*Records provided*
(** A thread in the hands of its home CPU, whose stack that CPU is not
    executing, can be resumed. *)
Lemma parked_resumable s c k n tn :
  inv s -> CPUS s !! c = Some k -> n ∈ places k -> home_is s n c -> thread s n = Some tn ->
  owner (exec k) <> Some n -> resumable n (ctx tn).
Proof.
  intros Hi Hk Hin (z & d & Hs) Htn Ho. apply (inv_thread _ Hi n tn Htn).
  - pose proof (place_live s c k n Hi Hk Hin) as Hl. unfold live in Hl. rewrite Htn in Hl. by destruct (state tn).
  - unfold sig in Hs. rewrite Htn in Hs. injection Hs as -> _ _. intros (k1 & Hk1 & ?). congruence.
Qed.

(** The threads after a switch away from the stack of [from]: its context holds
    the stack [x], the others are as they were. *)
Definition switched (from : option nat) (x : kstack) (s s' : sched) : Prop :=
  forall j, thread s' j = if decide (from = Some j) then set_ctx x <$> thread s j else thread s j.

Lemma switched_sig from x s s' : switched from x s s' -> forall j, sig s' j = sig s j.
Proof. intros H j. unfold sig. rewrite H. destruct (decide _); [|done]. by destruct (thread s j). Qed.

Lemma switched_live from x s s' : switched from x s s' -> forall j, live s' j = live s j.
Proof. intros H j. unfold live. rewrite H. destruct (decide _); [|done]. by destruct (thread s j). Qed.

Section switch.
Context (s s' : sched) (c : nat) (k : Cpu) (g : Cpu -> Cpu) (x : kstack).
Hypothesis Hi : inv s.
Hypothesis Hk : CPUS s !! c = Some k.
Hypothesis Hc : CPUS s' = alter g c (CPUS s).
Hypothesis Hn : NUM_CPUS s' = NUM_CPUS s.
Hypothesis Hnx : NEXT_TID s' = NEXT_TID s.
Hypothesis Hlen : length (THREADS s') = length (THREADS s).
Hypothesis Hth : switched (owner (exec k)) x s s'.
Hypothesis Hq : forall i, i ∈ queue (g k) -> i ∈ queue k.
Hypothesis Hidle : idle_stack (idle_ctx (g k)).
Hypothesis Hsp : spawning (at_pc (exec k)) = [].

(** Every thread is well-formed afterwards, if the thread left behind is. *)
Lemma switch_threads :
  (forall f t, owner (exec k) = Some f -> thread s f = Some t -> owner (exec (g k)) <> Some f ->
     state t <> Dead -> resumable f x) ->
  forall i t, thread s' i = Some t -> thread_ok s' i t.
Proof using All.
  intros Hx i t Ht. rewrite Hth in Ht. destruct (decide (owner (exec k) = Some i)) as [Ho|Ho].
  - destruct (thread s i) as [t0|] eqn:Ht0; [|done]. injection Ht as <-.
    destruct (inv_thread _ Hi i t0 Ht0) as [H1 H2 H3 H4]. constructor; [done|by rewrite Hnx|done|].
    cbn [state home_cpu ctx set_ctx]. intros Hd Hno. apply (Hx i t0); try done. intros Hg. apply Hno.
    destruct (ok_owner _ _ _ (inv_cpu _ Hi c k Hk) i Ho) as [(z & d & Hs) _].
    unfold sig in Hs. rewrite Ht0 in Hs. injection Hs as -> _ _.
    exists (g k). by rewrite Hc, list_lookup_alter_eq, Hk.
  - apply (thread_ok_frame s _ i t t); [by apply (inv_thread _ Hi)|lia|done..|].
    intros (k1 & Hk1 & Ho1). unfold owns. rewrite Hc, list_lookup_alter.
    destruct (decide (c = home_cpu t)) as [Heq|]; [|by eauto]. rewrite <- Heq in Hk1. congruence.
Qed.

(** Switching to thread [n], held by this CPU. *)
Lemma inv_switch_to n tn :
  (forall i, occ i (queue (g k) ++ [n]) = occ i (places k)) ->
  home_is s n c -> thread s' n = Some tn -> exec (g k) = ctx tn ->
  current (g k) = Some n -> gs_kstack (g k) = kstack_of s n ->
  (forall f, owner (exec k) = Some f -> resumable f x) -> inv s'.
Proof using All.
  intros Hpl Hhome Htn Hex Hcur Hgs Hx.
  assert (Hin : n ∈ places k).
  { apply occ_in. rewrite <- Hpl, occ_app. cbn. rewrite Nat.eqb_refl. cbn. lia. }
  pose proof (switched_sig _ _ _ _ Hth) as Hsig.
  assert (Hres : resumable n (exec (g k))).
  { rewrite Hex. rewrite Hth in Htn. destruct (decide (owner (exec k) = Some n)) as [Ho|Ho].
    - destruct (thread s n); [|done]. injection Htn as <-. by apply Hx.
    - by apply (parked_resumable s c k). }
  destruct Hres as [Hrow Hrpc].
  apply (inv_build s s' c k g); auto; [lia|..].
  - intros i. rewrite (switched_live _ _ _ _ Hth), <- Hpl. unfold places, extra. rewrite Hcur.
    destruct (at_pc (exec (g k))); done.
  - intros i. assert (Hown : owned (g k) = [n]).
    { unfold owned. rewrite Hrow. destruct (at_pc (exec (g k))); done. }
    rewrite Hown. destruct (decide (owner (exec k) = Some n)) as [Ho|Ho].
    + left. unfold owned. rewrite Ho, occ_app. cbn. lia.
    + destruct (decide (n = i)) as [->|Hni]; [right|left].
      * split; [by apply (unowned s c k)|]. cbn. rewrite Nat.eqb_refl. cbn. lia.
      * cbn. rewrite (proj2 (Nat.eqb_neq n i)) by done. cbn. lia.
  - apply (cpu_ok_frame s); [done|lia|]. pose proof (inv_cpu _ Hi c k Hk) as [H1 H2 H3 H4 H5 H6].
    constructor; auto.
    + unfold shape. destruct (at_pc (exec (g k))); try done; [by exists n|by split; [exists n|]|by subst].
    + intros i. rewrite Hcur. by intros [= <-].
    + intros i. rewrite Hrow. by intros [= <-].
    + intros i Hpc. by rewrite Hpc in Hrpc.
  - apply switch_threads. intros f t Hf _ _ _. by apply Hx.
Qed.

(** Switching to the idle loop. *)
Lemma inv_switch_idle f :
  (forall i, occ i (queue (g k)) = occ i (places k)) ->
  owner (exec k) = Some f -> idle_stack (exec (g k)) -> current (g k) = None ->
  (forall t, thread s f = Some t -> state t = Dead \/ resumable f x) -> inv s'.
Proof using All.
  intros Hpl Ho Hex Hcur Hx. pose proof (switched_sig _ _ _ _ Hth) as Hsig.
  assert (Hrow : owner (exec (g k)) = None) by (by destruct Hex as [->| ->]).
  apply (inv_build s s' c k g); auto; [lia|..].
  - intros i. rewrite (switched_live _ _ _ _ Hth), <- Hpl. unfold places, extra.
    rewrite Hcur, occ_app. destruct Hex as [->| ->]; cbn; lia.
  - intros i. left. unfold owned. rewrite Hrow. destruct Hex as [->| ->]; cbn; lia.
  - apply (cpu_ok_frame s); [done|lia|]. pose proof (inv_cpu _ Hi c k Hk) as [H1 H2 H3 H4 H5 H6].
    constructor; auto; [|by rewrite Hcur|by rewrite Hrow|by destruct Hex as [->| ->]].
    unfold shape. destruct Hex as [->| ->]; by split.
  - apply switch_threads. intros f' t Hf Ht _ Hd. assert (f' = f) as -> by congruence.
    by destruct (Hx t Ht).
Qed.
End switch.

*Aim of the exercise*
The lines to show are those in the data above that include "assert".

*Response box*
  assert (Hin : n ∈ places k).
  assert (Hres : resumable n (exec (g k))).
  - intros i. assert (Hown : owned (g k) = [n]).
  assert (Hrow : owner (exec (g k)) = None) by (by destruct Hex as [->| ->]).
  - apply switch_threads. intros f' t Hf Ht _ Hd. assert (f' = f) as -> by congruence.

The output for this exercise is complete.